What to do: Below are entries to return in full. Keep each one exact.

::: Record excerpts

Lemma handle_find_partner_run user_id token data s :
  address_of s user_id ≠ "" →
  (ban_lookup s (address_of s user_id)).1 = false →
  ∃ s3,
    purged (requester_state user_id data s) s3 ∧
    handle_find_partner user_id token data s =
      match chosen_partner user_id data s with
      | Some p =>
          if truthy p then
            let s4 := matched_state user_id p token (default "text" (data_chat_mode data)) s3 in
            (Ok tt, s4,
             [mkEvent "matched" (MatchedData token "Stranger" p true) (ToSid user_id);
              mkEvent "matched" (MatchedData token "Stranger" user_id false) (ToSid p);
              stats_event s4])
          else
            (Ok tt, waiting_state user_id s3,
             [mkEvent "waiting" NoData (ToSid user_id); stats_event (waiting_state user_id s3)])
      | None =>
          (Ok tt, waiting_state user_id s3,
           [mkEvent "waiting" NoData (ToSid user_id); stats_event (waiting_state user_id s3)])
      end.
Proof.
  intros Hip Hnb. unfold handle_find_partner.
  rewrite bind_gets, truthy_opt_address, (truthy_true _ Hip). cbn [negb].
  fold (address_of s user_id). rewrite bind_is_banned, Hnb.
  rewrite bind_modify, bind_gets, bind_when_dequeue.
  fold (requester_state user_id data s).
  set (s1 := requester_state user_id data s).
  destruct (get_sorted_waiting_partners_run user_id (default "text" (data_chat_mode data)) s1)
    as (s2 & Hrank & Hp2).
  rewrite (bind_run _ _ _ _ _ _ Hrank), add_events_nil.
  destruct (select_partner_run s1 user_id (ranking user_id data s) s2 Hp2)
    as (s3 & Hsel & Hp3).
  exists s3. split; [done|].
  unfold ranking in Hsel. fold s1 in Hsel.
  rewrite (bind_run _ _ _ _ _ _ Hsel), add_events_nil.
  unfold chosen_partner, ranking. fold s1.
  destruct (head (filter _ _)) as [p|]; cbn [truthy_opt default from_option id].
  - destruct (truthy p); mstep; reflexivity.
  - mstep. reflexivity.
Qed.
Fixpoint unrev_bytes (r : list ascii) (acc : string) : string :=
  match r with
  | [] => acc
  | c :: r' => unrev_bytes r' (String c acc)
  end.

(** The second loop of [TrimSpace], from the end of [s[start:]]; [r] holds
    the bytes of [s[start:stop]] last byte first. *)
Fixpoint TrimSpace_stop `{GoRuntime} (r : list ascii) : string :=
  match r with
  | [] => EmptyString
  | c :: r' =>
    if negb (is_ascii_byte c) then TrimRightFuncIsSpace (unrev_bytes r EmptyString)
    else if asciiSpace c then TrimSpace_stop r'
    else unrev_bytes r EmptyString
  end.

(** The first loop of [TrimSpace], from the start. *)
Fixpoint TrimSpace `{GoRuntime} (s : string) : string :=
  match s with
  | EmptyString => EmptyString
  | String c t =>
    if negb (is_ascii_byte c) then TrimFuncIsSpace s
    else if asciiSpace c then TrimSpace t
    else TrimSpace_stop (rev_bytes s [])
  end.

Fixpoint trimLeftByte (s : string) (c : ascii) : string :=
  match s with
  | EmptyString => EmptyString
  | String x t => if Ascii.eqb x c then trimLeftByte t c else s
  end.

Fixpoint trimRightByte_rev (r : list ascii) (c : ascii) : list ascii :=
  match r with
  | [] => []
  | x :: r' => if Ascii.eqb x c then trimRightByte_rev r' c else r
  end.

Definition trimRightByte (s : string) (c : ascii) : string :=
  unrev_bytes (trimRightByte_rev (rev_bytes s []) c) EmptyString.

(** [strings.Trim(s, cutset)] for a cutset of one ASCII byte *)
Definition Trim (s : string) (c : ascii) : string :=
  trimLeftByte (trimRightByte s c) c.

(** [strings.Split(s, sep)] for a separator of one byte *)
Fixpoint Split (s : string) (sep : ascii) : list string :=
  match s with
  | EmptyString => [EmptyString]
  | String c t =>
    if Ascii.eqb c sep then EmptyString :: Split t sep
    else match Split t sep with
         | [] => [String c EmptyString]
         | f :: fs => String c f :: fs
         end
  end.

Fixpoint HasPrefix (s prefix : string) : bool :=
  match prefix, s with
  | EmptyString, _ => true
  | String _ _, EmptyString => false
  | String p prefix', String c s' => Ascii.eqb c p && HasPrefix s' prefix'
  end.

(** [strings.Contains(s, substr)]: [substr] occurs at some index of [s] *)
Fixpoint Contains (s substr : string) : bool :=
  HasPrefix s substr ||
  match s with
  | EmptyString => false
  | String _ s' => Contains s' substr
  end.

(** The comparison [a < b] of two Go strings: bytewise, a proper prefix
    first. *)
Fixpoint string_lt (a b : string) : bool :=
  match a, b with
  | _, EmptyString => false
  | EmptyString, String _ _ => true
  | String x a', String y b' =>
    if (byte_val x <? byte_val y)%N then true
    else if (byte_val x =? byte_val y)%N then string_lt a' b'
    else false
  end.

::::::

Result:
Lemma handle_find_partner_run user_id token data s :
  address_of s user_id ≠ "" →
  (ban_lookup s (address_of s user_id)).1 = false →
  ∃ s3,
    purged (requester_state user_id data s) s3 ∧
    handle_find_partner user_id token data s =
      match chosen_partner user_id data s with
      | Some p =>
          if truthy p then
            let s4 := matched_state user_id p token (default "text" (data_chat_mode data)) s3 in
            (Ok tt, s4,
             [mkEvent "matched" (MatchedData token "Stranger" p true) (ToSid user_id);
              mkEvent "matched" (MatchedData token "Stranger" user_id false) (ToSid p);
              stats_event s4])
          else
            (Ok tt, waiting_state user_id s3,
             [mkEvent "waiting" NoData (ToSid user_id); stats_event (waiting_state user_id s3)])
      | None =>
          (Ok tt, waiting_state user_id s3,
           [mkEvent "waiting" NoData (ToSid user_id); stats_event (waiting_state user_id s3)])
      end.
Proof.
  intros Hip Hnb. unfold handle_find_partner.
  rewrite bind_gets, truthy_opt_address, (truthy_true _ Hip). cbn [negb].
  fold (address_of s user_id). rewrite bind_is_banned, Hnb.
  rewrite bind_modify, bind_gets, bind_when_dequeue.
  fold (requester_state user_id data s).
  set (s1 := requester_state user_id data s).
  destruct (get_sorted_waiting_partners_run user_id (default "text" (data_chat_mode data)) s1)
    as (s2 & Hrank & Hp2).
  rewrite (bind_run _ _ _ _ _ _ Hrank), add_events_nil.
  destruct (select_partner_run s1 user_id (ranking user_id data s) s2 Hp2)
    as (s3 & Hsel & Hp3).
  exists s3. split; [done|].
  unfold ranking in Hsel. fold s1 in Hsel.
  rewrite (bind_run _ _ _ _ _ _ Hsel), add_events_nil.
  unfold chosen_partner, ranking. fold s1.
  destruct (head (filter _ _)) as [p|]; cbn [truthy_opt default from_option id].
  - destruct (truthy p); mstep; reflexivity.
  - mstep. reflexivity.
Qed.
Fixpoint unrev_bytes (r : list ascii) (acc : string) : string :=
  match r with
  | [] => acc
  | c :: r' => unrev_bytes r' (String c acc)
  end.

(** The second loop of [TrimSpace], from the end of [s[start:]]; [r] holds
    the bytes of [s[start:stop]] last byte first. *)
Fixpoint TrimSpace_stop `{GoRuntime} (r : list ascii) : string :=
  match r with
  | [] => EmptyString
  | c :: r' =>
    if negb (is_ascii_byte c) then TrimRightFuncIsSpace (unrev_bytes r EmptyString)
    else if asciiSpace c then TrimSpace_stop r'
    else unrev_bytes r EmptyString
  end.

(** The first loop of [TrimSpace], from the start. *)
Fixpoint TrimSpace `{GoRuntime} (s : string) : string :=
  match s with
  | EmptyString => EmptyString
  | String c t =>
    if negb (is_ascii_byte c) then TrimFuncIsSpace s
    else if asciiSpace c then TrimSpace t
    else TrimSpace_stop (rev_bytes s [])
  end.

Fixpoint trimLeftByte (s : string) (c : ascii) : string :=
  match s with
  | EmptyString => EmptyString
  | String x t => if Ascii.eqb x c then trimLeftByte t c else s
  end.

Fixpoint trimRightByte_rev (r : list ascii) (c : ascii) : list ascii :=
  match r with
  | [] => []
  | x :: r' => if Ascii.eqb x c then trimRightByte_rev r' c else r
  end.

Definition trimRightByte (s : string) (c : ascii) : string :=
  unrev_bytes (trimRightByte_rev (rev_bytes s []) c) EmptyString.

(** [strings.Trim(s, cutset)] for a cutset of one ASCII byte *)
Definition Trim (s : string) (c : ascii) : string :=
  trimLeftByte (trimRightByte s c) c.

(** [strings.Split(s, sep)] for a separator of one byte *)
Fixpoint Split (s : string) (sep : ascii) : list string :=
  match s with
  | EmptyString => [EmptyString]
  | String c t =>
    if Ascii.eqb c sep then EmptyString :: Split t sep
    else match Split t sep with
         | [] => [String c EmptyString]
         | f :: fs => String c f :: fs
         end
  end.

Fixpoint HasPrefix (s prefix : string) : bool :=
  match prefix, s with
  | EmptyString, _ => true
  | String _ _, EmptyString => false
  | String p prefix', String c s' => Ascii.eqb c p && HasPrefix s' prefix'
  end.

(** [strings.Contains(s, substr)]: [substr] occurs at some index of [s] *)
Fixpoint Contains (s substr : string) : bool :=
  HasPrefix s substr ||
  match s with
  | EmptyString => false
  | String _ s' => Contains s' substr
  end.

(** The comparison [a < b] of two Go strings: bytewise, a proper prefix
    first. *)
Fixpoint string_lt (a b : string) : bool :=
  match a, b with
  | _, EmptyString => false
  | EmptyString, String _ _ => true
  | String x a', String y b' =>
    if (byte_val x <? byte_val y)%N then true
    else if (byte_val x =? byte_val y)%N then string_lt a' b'
    else false
  end.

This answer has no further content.